Whether or not we choose to accept these assumptions now, they were overwhelmingly present while I was growing up, and I sense that they are still accepted by a large segment of the population here in Salt Lake City and in many other places in the United States. I've seen many children live into stereotypes about gender--eight-year-old boys concerned with nothing more than monster trucks and wrestling and young girls who wear high heels to elementary school and are eager to let me know that more people would like me if I combed my hair-- But where do these assumptions come from? Are they valid observations about how children of different genders tend to act, or are we, in fact, observing the outcomes of pervasive social norms that are pressed on our children by the media, the society we live in, our families, and ourselves?


I think there is strong evidence that though boys and girls do develop differently on a fundamental level, they are also being pressed into rigid social patterns that tend to dictate how boys and girls are allowed to act... with far reaching and detrimental consequences.

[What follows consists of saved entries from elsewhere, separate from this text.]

(** * Public-Assets blog scripts: slug generation, index upsert, image update

    A shallow embedding of the three scripts [add_blog_from_url.py],
    [add_blog_manual.py] and [add_blog_image.py], and the properties of
    their shared operations.

    Modelling conventions.
    - A Python [str] is a [string]; its characters are the code points
      below 256, so [ascii] stands for one code point.  The character
      classes [\w] and [\s] and [str.lower] are the ones Python 3 uses
      for [str] patterns, restricted to that range.
    - [re.sub] is modelled by a small backtracking matcher for the regex
      fragment the scripts use, and a left-to-right substitution loop.
    - The file system is a finite map from path strings to nodes, a
      node being a directory or a file with its content.  Paths are
      built with [os.path.join] exactly as in the scripts and are
      compared as strings, with upper and lower case distinct: [.],
      [..], doubled separators and links are not resolved.  A path
      string stands for its file when it is built from a post id that
      is a single component other than [.] and [..]
      ([Path.component]); what is said about single files other than
      the ones a run writes is said for such ids.
    - An operation looks at the node at its own path and not at the
      ancestors of the path: the directories that [os.makedirs] creates
      on the way are not recorded, and an ancestor that is a regular
      file or is missing, permissions and full disks, which make the
      system call fail, are not seen.  A run of the model may therefore
      return where the program raises, and the results of an upsert are
      stated for the runs that return, or for states in which the files
      that exist already show that the directories are there.
    - A JSON file is held as the document it encodes: the index list,
      a post's metadata object, or raw bytes for anything else.
    - Effects run in a state-and-exception monad over that file system
      and the standard output; [script_dir] stands for the directory of
      the running script.
    - What a script takes from outside is an argument of its model: the
      answer of the network as the results of the page queries, the
      date of the day, the lines typed at the prompts and the text left
      in the editor. *)

From Stdlib Require Import Ascii String List NArith Arith Lia Bool DecimalString.
From Stdlib Require Import Sorting.Sorted Sorting.Permutation.
From Stdlib Require OrderedTypeEx.
From stdpp Require Import gmap strings list fin_maps.
Import ListNotations.

Local Open Scope char_scope.

(* ===================================================================== *)
(** * Characters and character classes                                    *)
(* ===================================================================== *)

Module Chars.

Definition code (c : ascii) : N := N_of_ascii c.

Definition in_range (lo hi : N) (c : ascii) : bool :=
  (N.leb lo (code c) && N.leb (code c) hi)%bool.

(** [str.isalnum] on the code points below 256. *)
Definition is_alnum (c : ascii) : bool :=
  (in_range 48 57 c || in_range 65 90 c || in_range 97 122 c
   || in_range 170 170 c || in_range 178 179 c || in_range 181 181 c
   || in_range 185 186 c || in_range 188 190 c || in_range 192 214 c
   || in_range 216 246 c || in_range 248 255 c)%bool.

Definition is_underscore (c : ascii) : bool := Ascii.eqb c "_".
Definition is_hyphen (c : ascii) : bool := Ascii.eqb c "-".

(** [\w] : alphanumeric or underscore. *)
Definition is_word (c : ascii) : bool := (is_alnum c || is_underscore c)%bool.

(** [\s] : Unicode white space. *)
Definition is_space (c : ascii) : bool :=
  (in_range 9 13 c || in_range 28 32 c || in_range 133 133 c
   || in_range 160 160 c)%bool.

(** [str.lower] on one code point. *)
Definition lower_char (c : ascii) : ascii :=
  if (in_range 65 90 c || in_range 192 214 c || in_range 216 222 c)%bool
  then ascii_of_N (code c + 32) else c.

(** [[^\w\s-]] *)
Definition not_word_space_hyphen (c : ascii) : bool :=
  negb (is_word c || is_space c || is_hyphen c).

I recently read a story about a 15-year-old boy being sent home from school for wearing a dress. School officials claimed it was distracting. No doubt it was. My own experience with wearing non-traditional clothing is that it usually garners some unwanted attention. In Kiribati, where my wife and I were stationed in the Peace Corps, men wore bees (pronounced bays) which were long strips of cloth wrapped around the waist. When I wear the traditional garment here, in the U.S., I am usually accused of wearing a skirt.

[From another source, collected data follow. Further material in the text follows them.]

(** X4. Round trip on an empty queue, bounded or not: [put] of an item
    followed by [get] gives the item back and leaves the queue as it
    was, in every blocking mode with timeouts that are absent or not
    negative. *)
Theorem put_then_get_on_empty :
  forall (T : Type) (self : custom_queue.ThreadSafeQueue T) (item : T)
         (block block' : bool) (timeout timeout' : option float)
         (clock clock' : Clock),
    (forall d, timeout = Some d -> PrimFloat.ltb d 0%float = false) ->
    (forall d, timeout' = Some d -> PrimFloat.ltb d 0%float = false) ->
    custom_queue._queue self = [] ->
    fst (custom_queue.put item block timeout clock self)
    = custom_queue.Return tt
    /\ custom_queue.get block' timeout' clock'
         (snd (custom_queue.put item block timeout clock self))
       = (custom_queue.Return item, self).
Proof.
  intros T self item block block' timeout timeout' clock clock' Ht Ht' Hq.
  assert (Hfull : custom_queue.full self = false).
  { unfold custom_queue.full, custom_queue._qsize. rewrite Hq. simpl.
    destruct (Z.ltb_spec 0 (custom_queue._maxsize self)); [|reflexivity].
    destruct (Z.leb_spec (custom_queue._maxsize self) 0); [lia|reflexivity]. }
  rewrite (put_with_room item block timeout clock self Ht Hfull).
  split; [reflexivity|].
  unfold custom_queue.put_append. simpl. rewrite Hq. simpl.
  destruct (get_with_item block' timeout' clock'
              {| custom_queue._queue := [item];
                 custom_queue._maxsize := custom_queue._maxsize self |} Ht')
    as (x & rest & Hx & Hget); [reflexivity|].
  simpl in Hx. injection Hx as <- <-. rewrite Hget.
  destruct self; simpl in *. now subst.
Qed.

Lemma put_then_get_on_empty_witness :
  custom_queue.get false None (fun _ => 0%float)
    (snd (custom_queue.put 7%nat true (Some 1%float) (fun _ => 0%float)
            (custom_queue.__init__ 1)))
  = (custom_queue.Return 7%nat, custom_queue.__init__ 1).
Proof.
  apply (put_then_get_on_empty nat (custom_queue.__init__ 1) 7%nat true
           false (Some 1%float) None (fun _ => 0%float) (fun _ => 0%float)).
  - intros d [= <-]. reflexivity.
  - intros d [=].
  - reflexivity.
Defined.

(** X5. An activation of [put] or [get], at its call or after a
    wake-up, that does not return (it raises, or waits again) leaves the
    queue exactly as it found it. *)
Theorem failed_activation_leaves_queue :
  forall (T : Type) (self : custom_queue.ThreadSafeQueue T) (item : T)
         (block : bool) (timeout endtime : option float) (clock : Clock),
    ((forall u, fst (custom_queue.put item block timeout clock self)
                <> custom_queue.Return u) ->
     snd (custom_queue.put item block timeout clock self) = self)
    /\ ((forall u, fst (custom_queue.put_resume item endtime clock self)
                   <> custom_queue.Return u) ->
        snd (custom_queue.put_resume item endtime clock self) = self)
    /\ ((forall x, fst (custom_queue.get block timeout clock self)
                   <> custom_queue.Return x) ->
        snd (custom_queue.get block timeout clock self) = self)
    /\ ((forall x, fst (custom_queue.get_resume endtime clock self)
                   <> custom_queue.Return x) ->
        snd (custom_queue.get_resume endtime clock self) = self).
Proof.
  intros T self item block timeout endtime clock. repeat split; intros H.
  - destruct (put_cases item block timeout clock self) as [[Hq _]|[Hr _]];
      [exact Hq|]. rewrite Hr in H. destruct (H tt). reflexivity.
  - destruct (put_resume_cases item endtime clock self)
      as [[Hq _]|[Hr _]]; [exact Hq|].
    rewrite Hr in H. destruct (H tt). reflexivity.
  - destruct (get_cases block timeout clock self)
      as [[Hq _]|(x & rest & _ & Hr)]; [exact Hq|].
    rewrite Hr in H. destruct (H x). reflexivity.
  - destruct (get_resume_cases endtime clock self)
      as [[Hq _]|(x & rest & _ & Hr)]; [exact Hq|].
    rewrite Hr in H. destruct (H x). reflexivity.
Qed.

(** A full queue of capacity 1: a timed [put] whose deadline has passed
    raises, and the queue still holds its one item. *)
Lemma failed_activation_leaves_queue_witness :
  let q := {| custom_queue._queue := [1%nat];
              custom_queue._maxsize := 1 |} in
  fst (custom_queue.put 2%nat true (Some 0%float) (fun _ => 5%float) q)
  = custom_queue.Raise QueueFull
  /\ snd (custom_queue.put 2%nat true (Some 0%float) (fun _ => 5%float) q)
     = q.
Proof.
  intros q. split; [reflexivity|].
  apply (failed_activation_leaves_queue nat q 2%nat true (Some 0%float)
           None (fun _ => 5%float)).
  intros u. discriminate.
Defined.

I don't think people mean to be biased. Probably they are simply taken aback by unusual behavior and can't help but comment. I'm sure it was the same reaction fellow students had when they saw their male classmate in a dress in the example above. Although it's natural to remark on unusual behavior, it seems, to me, that such a disruptive reaction may be an alarming example of just how closed off our society is. Boys simply do not wear girl's clothing... and they do not behave like girls. How often have we heard the insult “You throw like a girl!” or conversely “You smell like a boy!” Our children's behaviors are influenced by this sort of language without any conscious effort on our part as teachers or parents. And there are other, less harmless attitudes and behaviors that come out of this kind of thinking. A video commemorating the 17th anniversary of the violence against women act noted that in a 2009 study, 25% of sixth graders, boys and girls, thought it was “acceptable for boys to hit girls.” No one formally teaches an attitude like that, but it's one of the messages our children seem to be picking up.


Next question: Is there any way to break the pattern?

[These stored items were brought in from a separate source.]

Lemma dispose_store_lists (this : Provider) (r : Registry)
    (comp chat edit later : list Provider) :
  (this ∉ comp) → (this ∉ chat) → (this ∉ edit) →
  ProviderLifecycle.dispose
    [UnregisterCodeCompletionProvider this; UnregisterChatProvider this;
     UnregisterCodeEditProvider this]
    (mkRegistry (providers r) ((comp ++ [this]) ++ later) ((chat ++ [this]) ++ later)
                ((edit ++ [this]) ++ later))
  = mkRegistry (providers r) (comp ++ later) (chat ++ later) (edit ++ later).
Proof.
  intros Hc Hm He. unfold ProviderLifecycle.dispose. simpl.
  rewrite <-!app_assoc. simpl. by rewrite !remove_first_first.
Qed.

End Providers.

(** X12. The example providers register for the three kinds and never as
    general providers. In the refactored service a registry filled by their
    constructors alone is not enabled, and every dispatch is rejected with
    the no-providers error without any provider being called; in the first
    version every dispatch calls the constructed providers, in the order of
    their construction. *)
Theorem constructed_providers_dispatch (ps : list Provider) (a : Answers)
    (query message : string) (context : AiContext) (request : AiCodeEditRequest) :
  let r := ProviderLifecycle.construct_all ps empty_registry in
  AiCoreService.isEnabled r = false
  ∧ AiCoreService.getCompletion r a query context
    = mkDispatch (Js.Rejected (Js.mkError "No AI providers registered for completion")) []
        [AiErrorEvent (Js.mkError "No AI providers registered for completion") "getCompletion"]
  ∧ AiCoreService.getChatResponse r a message context
    = mkDispatch (Js.Rejected (Js.mkError "No AI providers registered for chat")) []
        [AiErrorEvent (Js.mkError "No AI providers registered for chat") "getChatResponse"]
  ∧ AiCoreService.getCodeEdit r a request
    = mkDispatch (Js.Rejected (Js.mkError "No AI providers registered for code edit")) []
        [AiErrorEvent (Js.mkError "No AI providers registered for code edit") "getCodeEdit"]
  ∧ invoked (Legacy.getCompletion r a query context) = ps
  ∧ invoked (Legacy.getChatResponse r a message context) = ps
  ∧ invoked (Legacy.getCodeEdit r a request) = ps.
Proof.
  intros r. subst r. rewrite construct_all_lists. simpl.
  split; [done|].
  destruct (refactored_dispatch_gate (mkRegistry ∅ ps ps ps) a query message context request
              eq_refl) as (H1 & H2 & H3).
  do 3 (split; [done|]).
  unfold Legacy.getCompletion, Legacy.getChatResponse, Legacy.getCodeEdit.
  rewrite !try_dispatch_invoked. simpl. unfold Legacy.no_providers.
  destruct ps; done.
Qed.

I think that children are not innately prejudiced, and it's up to us, as parents and educators, to make sure they stay that way. Here's one small example of a school that's doing it right. Playworks Coach Raven at Stansbury Elementary School relates this story.


When I first started working at my school, I noticed everyone enjoyed jumping rope--boys and girls. I had one 6th grade boy who really wanted to jump but did not know how. I spent time showing him how to do it and kept checking in on him when I made my recess rounds. By the end of recess he had it down. He came up after the bell rang and gave me a hive-five and a "Thanks Coach!" The next day at recess, I saw him teaching other students how to jump using the same pointers I gave him.


When I was in school, I would've been called some pretty bad names for jumping rope with the girls. No one, it seems, told this young man that “jump rope is for girls”, however, and for that, I say well done to Coach Raven and to Stansbury. It's small acts like this one, that have the power to turn things around. Keep up the good work.